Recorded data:
(* ===== verification/Tty.v ===== *)
(** * TTY core and line discipline
    ([kernel/src/driver/character/tty/mod.rs], [line_discipline.rs] and the
    [Termios] type of [user_lib/src/syscall/tty.rs])

    The per-device state over any bounded byte queue, the input path (mapping,
    flow control, signal characters, canonical editing, echo), the read path,
    and output post-processing. *)

From S2P Require Import Prelude ByteQueue RingBuffer.
Open Scope Z_scope.

Module Termios.

(** ** Configuration *)

Inductive ControlChar : Set :=
| Intr | Quit | Erase | Kill | Eof | Time | Min | Swtc | Start | Stop | Susp
| Eol | Reprint | Discard | WordErase | LiteralNext | Eol2.

(** [cc as usize]. *)
Definition cc_index (c : ControlChar) : nat :=
  match c with
  | Intr => 0 | Quit => 1 | Erase => 2 | Kill => 3 | Eof => 4 | Time => 5
  | Min => 6 | Swtc => 7 | Start => 8 | Stop => 9 | Susp => 10 | Eol => 11
  | Reprint => 12 | Discard => 13 | WordErase => 14 | LiteralNext => 15 | Eol2 => 16
  end%nat.

Definition NCC : nat := 8.
Definition NCCS : nat := 17.

Definition INIT_CONTROL_CHARS : list Z :=
  [3; 28; 127; 21; 4; 0; 1; 0; 17; 19; 26; 0; 18; 15; 23; 22; 0].

(** The mode bits the kernel tests (octal in the source). *)
Definition ISTRIP : Z := 32.
Definition INLCR : Z := 64.
Definition IGNCR : Z := 128.
Definition ICRNL : Z := 256.
Definition IUCLC : Z := 512.
Definition OPOST : Z := 1.
Definition OLCUC : Z := 2.
Definition ONLCR : Z := 4.
Definition OCRNL : Z := 8.
Definition ONLRET : Z := 32.
Definition ISIG : Z := 1.
Definition ICANON : Z := 2.
Definition ECHO : Z := 8.
Definition ECHOE : Z := 16.
Definition ECHOCTL : Z := 512.
Definition ECHOKE : Z := 2048.
Definition B2400 : Z := 11.
Definition CS8 : Z := 48.

Record Termios : Type := mkTermios {
  input_mode : Z;
  output_mode : Z;
  control_mode : Z;
  local_mode : Z;
  line_discipline : Z;
  control_chars : list Z;
}.

Definition console_default : Termios := {|
  input_mode := ICRNL;
  output_mode := Z.lor OPOST ONLCR;
  control_mode := 0;
  local_mode := Z.lor (Z.lor (Z.lor (Z.lor ISIG ICANON) ECHO) ECHOCTL) ECHOKE;
  line_discipline := 0;
  control_chars := INIT_CONTROL_CHARS;
|}.

Definition serial_default : Termios := {|
  input_mode := 0; output_mode := 0; control_mode := Z.lor B2400 CS8; local_mode := 0;
  line_discipline := 0; control_chars := INIT_CONTROL_CHARS;
|}.

(** The table is a [\[u8; 17\]], so the index is always in range. *)
Definition control_char (t : Termios) (c : ControlChar) : Z :=
  nth (cc_index c) (control_chars t) 0.

Definition set_control_char (t : Termios) (c : ControlChar) (v : Z) : Termios :=
  {| input_mode := input_mode t; output_mode := output_mode t;
     control_mode := control_mode t; local_mode := local_mode t;
     line_discipline := line_discipline t;
     control_chars := <[cc_index c := v]> (control_chars t) |}.

Record Termio : Type := mkTermio {
  c_iflag : Z;
  c_oflag : Z;
  c_cflag : Z;
  c_lflag : Z;
  c_line : Z;
  c_cc : list Z;
}.

Definition to_termio (t : Termios) : Termio :=
  {| c_iflag := as_u16 (input_mode t); c_oflag := as_u16 (output_mode t);
     c_cflag := as_u16 (control_mode t); c_lflag := as_u16 (local_mode t);
     c_line := line_discipline t; c_cc := take NCC (control_chars t) |}.

(** [(bits & !0xffff) | u32::from(half)]. *)
Definition replace_low_half (bits half : Z) : Z :=
  Z.lor (Z.land bits (unot 32 65535)) half.

Definition apply_termio (t : Termios) (o : Termio) : Termios :=
  {| input_mode := replace_low_half (input_mode t) (c_iflag o);
     output_mode := replace_low_half (output_mode t) (c_oflag o);
     control_mode := replace_low_half (control_mode t) (c_cflag o);
     local_mode := replace_low_half (local_mode t) (c_lflag o);
     line_discipline := c_line o;
     control_chars := c_cc o ++ drop NCC (control_chars t) |}.

(** ** Well-formed values: what the field types guarantee *)

Record termios_ok (t : Termios) : Prop := {
  ok_input : is_uint 32 (input_mode t);
  ok_output : is_uint 32 (output_mode t);
  ok_control : is_uint 32 (control_mode t);
  ok_local : is_uint 32 (local_mode t);
  ok_chars : length (control_chars t) = NCCS;
}.

Record termio_ok (o : Termio) : Prop := {
  ok_iflag : is_uint 16 (c_iflag o);
  ok_oflag : is_uint 16 (c_oflag o);
  ok_cflag : is_uint 16 (c_cflag o);
  ok_lflag : is_uint 16 (c_lflag o);
  ok_cc : length (c_cc o) = NCC;
}.

Lemma testbit_not_ffff i : 0 ≤ i → Z.testbit (unot 32 65535) i = (16 <=? i) && (i <? 32).
Proof.
  intros Hi. unfold unot. change 65535 with (Z.ones 16). rewrite Z.lxor_spec.
  rewrite !Z.testbit_ones_nonneg by lia.
  destruct (Z.ltb_spec i 16), (Z.ltb_spec i 32), (Z.leb_spec 16 i); done || lia.
Qed.

Lemma replace_low_half_same x : is_uint 32 x → replace_low_half x (as_u16 x) = x.
Proof.
  intros Hx. unfold replace_low_half. apply Z.bits_inj'. intros i Hi.
  rewrite Z.lor_spec, Z.land_spec, testbit_not_ffff, testbit_wrap by lia.
  destruct (decide (i < 32)).
  - destruct (Z.leb_spec 16 i), (Z.ltb_spec i 16), (Z.ltb_spec i 32); try lia;
      by destruct (Z.testbit x i).
  - rewrite (testbit_high 32 x i) by (done || lia). by rewrite andb_false_r.
Qed.

Lemma replace_low_half_low x h : is_uint 16 h → as_u16 (replace_low_half x h) = h.
Proof.
  intros Hh. unfold replace_low_half. apply Z.bits_inj'. intros i Hi.
  rewrite testbit_wrap, Z.lor_spec, Z.land_spec, testbit_not_ffff by lia.
  destruct (Z.ltb_spec i 16).
  - destruct (Z.leb_spec 16 i); [lia|]. by rewrite andb_false_r.
  - rewrite (testbit_high 16 h i) by (done || lia). done.
Qed.

(** The two terminal-attribute ABIs are consistent: writing back the legacy
    [termio] view of a configuration changes nothing, and what is read back
    after a legacy write is what was written. *)
Theorem termio_roundtrip t o :
  termios_ok t → termio_ok o →
  apply_termio t (to_termio t) = t ∧ to_termio (apply_termio t o) = o.
Proof.
  intros [? ? ? ? Hc] [? ? ? ? Ho]. split.
  - unfold apply_termio, to_termio; simpl.
    rewrite !replace_low_half_same, take_drop by done. by destruct t.
  - unfold apply_termio, to_termio; simpl.
    rewrite !replace_low_half_low by done. rewrite <- Ho, take_app_length. by destruct o.
Qed.

Lemma termio_roundtrip_witness :
  apply_termio console_default (to_termio console_default) = console_default ∧
  to_termio (apply_termio console_default (to_termio serial_default)) = to_termio serial_default.
Proof.
  apply termio_roundtrip; constructor; vm_compute; intuition congruence.
Defined.
End Termios.

Module Tty.
Import Termios.

(** ** State *)

Definition NO_FOREGROUND_GROUP : Z := 0.
Definition WRITE_WAKE_THRESHOLD : Z := 128.
Definition READ_CANONICAL_LOW_WATER : Z := 20.

(** [Signal::Int] and [Signal::Quit]. *)
Definition SIGINT : Z := 2.
Definition SIGQUIT : Z := 3.

Record TtyState (Q : Type) : Type := mkTty {
  termios : Termios;
  foreground_group : Z;
  stopped : bool;
  raw_input : Q;
  cooked_input : Q;
  output : Q;
  pending_lines : Z;
  output_cr_pending : bool;
}.
Arguments mkTty {Q} _ _ _ _ _ _ _ _.
Arguments termios {Q} _.
Arguments foreground_group {Q} _.
Arguments stopped {Q} _.
Arguments raw_input {Q} _.
Arguments cooked_input {Q} _.
Arguments output {Q} _.
Arguments pending_lines {Q} _.
Arguments output_cr_pending {Q} _.

Section tty.
Context {Q : Type} `{ByteQueue Q}.
Implicit Types st : TtyState Q.

Definition with_termios st t : TtyState Q :=
  mkTty t (foreground_group st) (stopped st) (raw_input st) (cooked_input st) (output st)
    (pending_lines st) (output_cr_pending st).
Definition with_group st g : TtyState Q :=
  mkTty (termios st) g (stopped st) (raw_input st) (cooked_input st) (output st)
    (pending_lines st) (output_cr_pending st).
Definition with_stopped st b : TtyState Q :=
  mkTty (termios st) (foreground_group st) b (raw_input st) (cooked_input st) (output st)
    (pending_lines st) (output_cr_pending st).
Definition with_raw st q : TtyState Q :=
  mkTty (termios st) (foreground_group st) (stopped st) q (cooked_input st) (output st)
    (pending_lines st) (output_cr_pending st).
Definition with_cooked st q : TtyState Q :=
  mkTty (termios st) (foreground_group st) (stopped st) (raw_input st) q (output st)
    (pending_lines st) (output_cr_pending st).
Definition with_output st q : TtyState Q :=
  mkTty (termios st) (foreground_group st) (stopped st) (raw_input st) (cooked_input st) q
    (pending_lines st) (output_cr_pending st).
Definition with_pending st n : TtyState Q :=
  mkTty (termios st) (foreground_group st) (stopped st) (raw_input st) (cooked_input st)
    (output st) n (output_cr_pending st).
Definition with_cr st b : TtyState Q :=
  mkTty (termios st) (foreground_group st) (stopped st) (raw_input st) (cooked_input st)
    (output st) (pending_lines st) b.

(** [TtyDevice::new]. *)
Definition new_device (t : Termios) : TtyState Q :=
  mkTty t NO_FOREGROUND_GROUP false q_new q_new q_new 0 false.

Definition is_canonical st : bool := contains (local_mode (termios st)) ICANON.

Definition has_readable_data st : bool :=
  if is_canonical st
  then (0 <? pending_lines st) || (q_remaining (cooked_input st) <=? READ_CANONICAL_LOW_WATER)
  else negb (q_is_empty (cooked_input st)).

Definition is_line_boundary st (byte : Z) : bool :=
  (byte =? 10) || (byte =? control_char (termios st) Eof).

(** The result of an [output.push] is ignored: a full queue drops the byte. *)
Definition push_output st (byte : Z) : TtyState Q :=
  with_output st (q_push (output st) byte).2.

The problem: In the data above, start at the line that has "Record termio_ok (o", stop after the line that has "rewrite !Z.testbit_ones_nonneg by lia.", and print every line in between exactly as it stands.

Solution:
Record termio_ok (o : Termio) : Prop := {
  ok_iflag : is_uint 16 (c_iflag o);
  ok_oflag : is_uint 16 (c_oflag o);
  ok_cflag : is_uint 16 (c_cflag o);
  ok_lflag : is_uint 16 (c_lflag o);
  ok_cc : length (c_cc o) = NCC;
}.

Lemma testbit_not_ffff i : 0 ≤ i → Z.testbit (unot 32 65535) i = (16 <=? i) && (i <? 32).
Proof.
  intros Hi. unfold unot. change 65535 with (Z.ones 16). rewrite Z.lxor_spec.
  rewrite !Z.testbit_ones_nonneg by lia.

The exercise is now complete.